A Comissão Europeia considera que um conflito mais alargado e duradouro no Médio Oriente poderá "ter implicações mais profundas

RTP /

A Comissão Europeia considera que um conflito mais alargado e duradouro no Médio Oriente poderá "ter implicações mais profundas e de longo prazo" na economia comunitária, mas destacou o "ponto de partida sólido".

"Caso a situação se prolongue - tanto com interrupções no Estreito de Ormuz como com ataques a infraestruturas energéticas na região do Golfo -, isso poderá naturalmente ter implicações mais profundas e de longo prazo", disse o comissário europeu da Economia, Valdis Dombrovskis.
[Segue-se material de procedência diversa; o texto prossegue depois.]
(** ** The endpoint *)

(** [qe_accepting] and [qe_sweeping]: its two tasks run. *)
Record QuicEndpoint (T EP Conn : Type) := mkEndpoint {
  qe_endpoint : EP;
  qe_identity : CertIdentity;
  qe_transport : T;
  qe_state : AcceptState Conn;
  qe_accepting : bool;
  qe_sweeping : bool;
}.
Arguments mkEndpoint {T EP Conn}.
Arguments qe_endpoint {T EP Conn}.
Arguments qe_identity {T EP Conn}.
Arguments qe_transport {T EP Conn}.
Arguments qe_state {T EP Conn}.
Arguments qe_accepting {T EP Conn}.
Arguments qe_sweeping {T EP Conn}.

Module QuicEndpoint.
Section endpoint.
Context {T S EP W Conn : Type} {QL : QuicLib T S EP W Conn} {TR : TransportConfig T} {CO : CertOps} {HI : HashIter}.
Abbreviation Self := (QuicEndpoint T EP Conn).

Definition from_endpoint (endpoint : EP) (identity : CertIdentity) (transport : T) : result Self Error :=
  let? _ := map_err Quic (ql_local_addr endpoint) in
  Ok (mkEndpoint endpoint identity transport default_state true true).

Definition bind_with_transport (socket : S) (identity : CertIdentity) (transport : T) : action W Error Self :=
  let! server_config := alift (build_server_config identity transport) in
  let! runtime := aget ql_runtime in
  if negb runtime then athrow (Quic "no async runtime available") else
  let! endpoint := λ w, let '(w, r) := ql_endpoint server_config socket w in (w, map_err (λ e, Quic ("endpoint bind failed: " +:+ e)) r) in
  alift (from_endpoint endpoint identity transport).

(** [ql_endpoint] is told which kind of socket it is. *)
Definition bind_abstract (socket : S) (identity : CertIdentity) (transport : T) : action W Error Self :=
  bind_with_transport socket identity transport.

Definition bind_with_offload (socket : S) (identity : CertIdentity) (offload : SegmentationOffload) : action W Error Self :=
  bind_with_transport socket identity (transport_config offload).

Definition bind (socket : S) (identity : CertIdentity) : action W Error Self := bind_with_offload socket identity Enabled.

Definition local_addr (q : Self) : result SocketAddr Error := map_err Quic (ql_local_addr (qe_endpoint q)).
Definition fingerprint (q : Self) : string := QuicAccept.fingerprint (qe_identity q).

Definition connect (q : Self) (addr : SocketAddr) (remote_fingerprint : string) : action W Error Conn :=
  let! client_config := alift (build_client_config (qe_identity q) remote_fingerprint (qe_transport q)) in
  (λ w, let '(w, r) := ql_connect_with (qe_endpoint q) client_config addr "mqp2p-peer" w in (w, map_err (λ e, Quic ("connect failed: " +:+ e)) r)) ;;
  λ w, let '(w, r) := ql_established (qe_endpoint q) client_config addr w in (w, map_err (λ _, QuicConnect addr) r).

Definition set_state (s : AcceptState Conn) (q : Self) : Self :=
  mkEndpoint (qe_endpoint q) (qe_identity q) (qe_transport q) s (qe_accepting q) (qe_sweeping q).

(** The end of the accept loop: the endpoint was closed. *)
Definition accept_ended (q : Self) : Self * list (Effect Conn) :=
  let '(s, es) := close_all (qe_state q) in
  (mkEndpoint (qe_endpoint q) (qe_identity q) (qe_transport q) s false (qe_sweeping q), es).

(** [Drop]: both tasks are aborted. *)
Definition drop (q : Self) : Self * list (Effect Conn) :=
  let '(s, es) := close_all (qe_state q) in
  (mkEndpoint (qe_endpoint q) (qe_identity q) (qe_transport q) s false false, es).

(** What happens at an endpoint: a handshake task that the accept loop spawned
    ends (it is no part of that loop, and runs on without it), the sweep task
    wakes up, a caller waits for a fingerprint or goes away, and the two ends. *)
Inductive event :=
| EHandshake (c : result Conn ()) (gone : Z → bool) (now : Z)
| ESweep (now : Z)
| EAccept (fp : string) (alive : Conn → bool)
| EGone (fp : string) (id : Z)
| EClosed
| EDrop.

Definition step (q : Self) (e : event) : Self * list (Effect Conn) :=
  match e with
  | EHandshake (Ok c) gone now => let '(s, es) := inbound (qe_state q) gone (ql_certs c) c now in (set_state s q, es)
  | EHandshake (Err _) _ _ => (q, [])
  | ESweep now =>
    if negb (qe_sweeping q) then (q, []) else
    match sweep now (qe_state q) with
    | Some (s, es) => (set_state s q, es)
    | None => (mkEndpoint (qe_endpoint q) (qe_identity q) (qe_transport q) (qe_state q) (qe_accepting q) false, [])
    end
  | EAccept fp alive => let '(s, es, _) := accept_with_fingerprint (qe_state q) alive fp in (set_state s q, es)
  | EGone fp id => (set_state (remove_waiter (qe_state q) fp id) q, [])
  | EClosed => accept_ended q
  | EDrop => drop q
  end.

Definition run (evs : list event) (q : Self) : Self * list (Effect Conn) :=
  foldl (λ '(q, out) e, let '(q, es) := step q e in (q, out ++ es)) (q, []) evs.
End endpoint.
End QuicEndpoint.

(** ** Connections *)

(** The streams and datagrams of a connection. *)
Class QuicConn (W Send Recv : Type) := {
  qc_open_bi : W → W * result (Send * Recv) string;
  qc_accept_bi : W → W * result (Send * Recv) string;
  qc_open_uni : W → W * result Send string;
  qc_accept_uni : W → W * result Recv string;
  qc_send_datagram : list byte → W → W * result () string;
  qc_read_datagram : W → W * result (list byte) string;
  qc_max_datagram_size : W → option nat;
  qc_close : Z → string → W → W;
}.

Module P2pConnection.
Section connection.
Context {W Send Recv F : Type} {QC : QuicConn W Send Recv} {SS : SendStream Send} {AR : AsyncRead Recv} {FS : Files F} {TO : TransferOps}.

Definition wrapped {A} (what : string) (m : W → W * result A string) : action (W * F) Error A :=
  λ '(w, f), let '(w, r) := m w in ((w, f), map_err (λ e, Quic (what +:+ ": " +:+ e)) r).

Definition open_stream : action (W * F) Error (Send * Recv) := wrapped "open bidirectional stream" qc_open_bi.
Definition accept_stream : action (W * F) Error (Send * Recv) := wrapped "accept bidirectional stream" qc_accept_bi.
Definition open_uni : action (W * F) Error Send := wrapped "open unidirectional stream" qc_open_uni.
Definition accept_uni : action (W * F) Error Recv := wrapped "accept unidirectional stream" qc_accept_uni.
Definition send_datagram (data : list byte) : action (W * F) Error () := wrapped "send datagram" (qc_send_datagram data).
Definition read_datagram : action (W * F) Error (list byte) := wrapped "read datagram" qc_read_datagram.
Definition max_datagram_size (s : W * F) : option nat := qc_max_datagram_size s.1.
Definition close (s : W * F) : W * F := (qc_close 0 "done" s.1, s.2).

(** A transfer on a stream of its own, which is dropped at the end. *)
Definition on_stream {A} (open : action (W * F) Error (Send * Recv)) (m : action (Xfer (W := Send) (R := Recv) (F := F)) Error A)
    : action (W * F) Error A :=
  let! '(send, recv) := open in
  λ s, let '(x, r) := m (mkXfer send recv s.2 []) in ((s.1, x_files x), r).

Definition send_file (path : string) (name : option string) : action (W * F) Error TransferResult :=
  on_stream open_stream (Transfer.send_file path name).

Definition receive_file (fuel : nat) (output_dir : string) (accept : FileOffer → bool) : action (W * F) Error (option TransferResult) :=
  on_stream accept_stream (Transfer.receive_file fuel output_dir accept).
End connection.
End P2pConnection.
(** X10: over a list of flat maps (maps without a map or a list among
    their values) the traversal collects their long strings in order.  It
    stops at the first map that carries a link: the text is that of the maps
    up to and including this one, the link is its link, and whatever follows
    in the list is neither searched nor able to raise.  Without a link in any
    map the text is that of all of them. *)
Theorem recursive_search_first_link (before : list (list (string * json))) :
  Forall (fun items => flat items = true /\ find_url items url_keys = None) before ->
  recursive_search (JList (map JDict before))
  = Ok (String.concat "" (map long_text before), None)
  /\ forall m rest u,
      flat m = true ->
      find_url m url_keys = Some u ->
      recursive_search (JList (map JDict before ++ JDict m :: rest))
      = Ok (String.concat "" (map long_text before) ++ long_text m, Some u).
Proof.
  intros Hb. rewrite recursive_search_list. split.
  - rewrite <- (app_nil_r (map JDict before)).
    rewrite over_elems_flat_maps by exact Hb. reflexivity.
  - intros m rest u Hm Hu. rewrite recursive_search_list.
    rewrite over_elems_flat_maps by exact Hb.
    cbn [over_elems]. rewrite recursive_search_flat_map by exact Hm.
    cbn [bind]. rewrite Hu, (truthy_url _ _ _ Hu). reflexivity.
Qed.

(** The statement on a list whose second map carries the link and whose
    third element would raise. *)
Lemma recursive_search_first_link_witness :
  recursive_search
    (JList (map JDict [[("note", JStr "short")]]
            ++ JDict [("link", JStr "https://www.sec.gov/filing")]
               :: [JDict [("later", JList [])]]))
  = Ok (String.concat "" (map long_text [[("note", JStr "short")]])
        ++ long_text [("link", JStr "https://www.sec.gov/filing")],
        Some "https://www.sec.gov/filing").
Proof.
  destruct (recursive_search_first_link [[("note", JStr "short")]]) as (_ & H).
  - constructor; [split; reflexivity | constructor].
  - apply H; reflexivity.
Defined.

(** ** Matching *)

Lemma rmatch_rep (r1 : Re.regex) (lo : nat) (hi : option nat) (s : string)
      (g : Re.groups) (k : string -> Re.groups -> option Re.groups) :
  Re.rmatch (Re.Rep r1 lo hi) s g k
  = rep_run r1 k (match hi with Some h => h | None => String.length s end) lo s g.
Proof. reflexivity. Qed.

Lemma rmatch_lit (m s : string) (g : Re.groups)
      (k : string -> Re.groups -> option Re.groups) :
  Re.rmatch (Re.lit m) s g k
  = match strip_prefix_ci m s with
    | Some s' => k s' g
    | None => None
    end.
Proof.
  revert s; induction m as [| c m IH]; intros s; [reflexivity |].
  destruct m as [| c2 m].
  - destruct s as [| c' s]; [reflexivity |]. simpl.
    destruct (Ascii.eqb _ _); reflexivity.
  - change (Re.lit (String c (String c2 m)))
      with (Re.Cat (Re.Lit c) (Re.lit (String c2 m))).
    destruct s as [| c' s]; [reflexivity |].
    change (Re.rmatch (Re.Cat (Re.Lit c) (Re.lit (String c2 m))) (String c' s) g k)
      with (if Ascii.eqb (Text.lower_char c) (Text.lower_char c')
            then Re.rmatch (Re.lit (String c2 m)) s g k else None).
    rewrite IH.
    change (strip_prefix_ci (String c (String c2 m)) (String c' s))
      with (if Ascii.eqb (Text.lower_char c) (Text.lower_char c')
            then strip_prefix_ci (String c2 m) s else None).
    destruct (Ascii.eqb _ _); reflexivity.
Qed.

Lemma strip_prefix_ci_iff (m s s' : string) :
  strip_prefix_ci m s = Some s'
  <-> exists mid, s = mid ++ s' /\ Text.lower mid = Text.lower m.
Proof.
  revert s; induction m as [| c m IH]; intros s; simpl.
  - split.
    + intros [= <-]. now exists "".
    + intros [mid [-> H]]. destruct mid; [reflexivity | discriminate].
  - destruct s as [| c' s].
    + split; [discriminate |].
      intros [mid [H1 H2]]. destruct mid; discriminate.
    + destruct (Ascii.eqb_spec (Text.lower_char c) (Text.lower_char c')) as [E | Hne].
      * rewrite IH. split.
        -- intros [mid [-> H]]. exists (String c' mid). simpl. now rewrite H, E.
        -- intros [mid [H1 H2]]. destruct mid as [| x mid]; [discriminate |].
           simpl in H1, H2. injection H1 as -> ->. injection H2 as _ H2.
           now exists mid.
      * split; [discriminate |].
        intros [mid [H1 H2]]. destruct mid as [| x mid]; [discriminate |].
        simpl in H1, H2. injection H1 as -> ->. injection H2 as H2 _. congruence.
Qed.

(** [re.search] succeeds exactly when the pattern matches at the start of
    some end of the text. *)
Lemma search_iff (r : Re.regex) (s : string) :
  Re.search r s <> None
  <-> exists pre t, s = pre ++ t /\ Re.match_at r t <> None.
Proof.
  induction s as [| c s IH].
  - simpl. split.
    + intros H. exists "", "". split; [reflexivity |].
      destruct (Re.match_at r ""); [discriminate | contradiction].
    + intros [pre [t [E H]]]. destruct pre; [| discriminate].
      simpl in E. subst t. destruct (Re.match_at r ""); [discriminate | contradiction].
  - change (Re.search r (String c s))
      with (match Re.match_at r (String c s) with
            | Some g => Some g
            | None => Re.search r s
            end).
    destruct (Re.match_at r (String c s)) as [g |] eqn:Em.
    + split; [| discriminate]. intros _. exists "", (String c s).
      split; [reflexivity |]. now rewrite Em.
    + rewrite IH. split.
      * intros [pre [t [-> H]]]. now exists (String c pre), t.
      * intros [pre [t [E H]]]. destruct pre as [| x pre].
        -- simpl in E. subst t. now rewrite Em in H.
        -- simpl in E. injection E as _ ->. now exists pre, t.
Qed.

(** The search for a literal pattern decides occurrence up to case. *)
Lemma search_lit_iff (m text : string) :
  is_some (Re.search (Re.lit m) text) = true <-> Text.occurs_ci m text.
Proof.
  assert (Hs : is_some (Re.search (Re.lit m) text) = true
               <-> Re.search (Re.lit m) text <> None).
  { destruct (Re.search (Re.lit m) text); simpl; split; congruence. }
  rewrite Hs, search_iff. unfold Text.occurs_ci. split.
  - intros [pre [t [-> H]]]. unfold Re.match_at in H. rewrite rmatch_lit in H.
    destruct (strip_prefix_ci m t) as [s' |] eqn:E; [| contradiction].
    apply strip_prefix_ci_iff in E. destruct E as [mid [-> Hm]].
    now exists pre, mid, s'.
  - intros [pre [mid [post [-> Hm]]]]. exists pre, (mid ++ post).
    split; [reflexivity |]. unfold Re.match_at. rewrite rmatch_lit.
    assert (E : strip_prefix_ci m (mid ++ post) = Some post)
      by (apply strip_prefix_ci_iff; now exists mid).
    rewrite E. discriminate.
Qed.

(** ** Underwriters *)

Lemma top_underwriters_distinct : NoDup TOP_UNDERWRITERS.
Proof.
  unfold TOP_UNDERWRITERS.
  repeat (constructor; [simpl; intros H; repeat (destruct H as [H | H]; [discriminate H |]);
                        exact H |]).
  constructor.
Qed.

Lemma dedup_from_distinct (seen l : list string) :
  NoDup (dedup_from seen l) /\ forall x, In x (dedup_from seen l) -> ~ In x seen.
Proof.
  revert seen; induction l as [| a l IH]; intros seen; simpl.
  - split; [constructor | contradiction].
  - destruct (in_dec string_dec a seen) as [Ha | Ha]; [apply IH |].
    destruct (IH (a :: seen)) as [Hnd Hin]. split.
    + constructor; [| exact Hnd]. intros H. apply (Hin a H). now left.
    + intros x [<- | Hx]; [exact Ha |].
      intros Hs. apply (Hin x Hx). now right.
Qed.

Lemma firstn_distinct {A : Type} (n : nat) (l : list A) : NoDup l -> NoDup (firstn n l).
Proof.
  intros H. rewrite <- (firstn_skipn n l) in H. now apply NoDup_app_remove_r in H.
Qed.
Em conferência de imprensa em Bruxelas após a reunião dos ministros das Finanças da zona euro, o responsável apontou que "essas consequências económicas dependerão, em grande medida, da duração e da natureza do conflito", numa alusão aos já visíveis aumentos dos preços da energia (petróleo e gás natural) dados os ataques iniciados por Israel e Estados Unidos contra o Irão e a resposta iraniana, que se alastrou a toda a região do Médio Oriente.

"Se conseguirmos evitar uma rápida escalada do conflito, também as repercussões económicas nos mercados de energia poderão ser limitadas", apontou Valdis Dombrovskis.

Para o comissário europeu da tutela, a resposta comunitária "terá de depender do cenário verificado e isso é algo que, nesta fase, ainda não se sabe".

Valdis Dombrovskis lembrou, porém, o "ponto de partida sólido" da economia europeia, que no ano passado "surpreendeu ligeiramente pela positiva e criou condições para um crescimento modesto contínuo este ano e no próximo".

"Ao mesmo tempo, a economia europeia continua a navegar num ambiente global altamente incerto e imprevisível. Os acontecimentos no Médio Oriente já tiveram um impacto significativo nos preços da energia, representando riscos para a economia da União Europeia em geral", adiantou.

O comissário europeu da Economia pediu, ainda assim, que "se mantenha a calma" e se "monitorize a situação" por ser "cedo para especular sobre implicações específicas de política económica".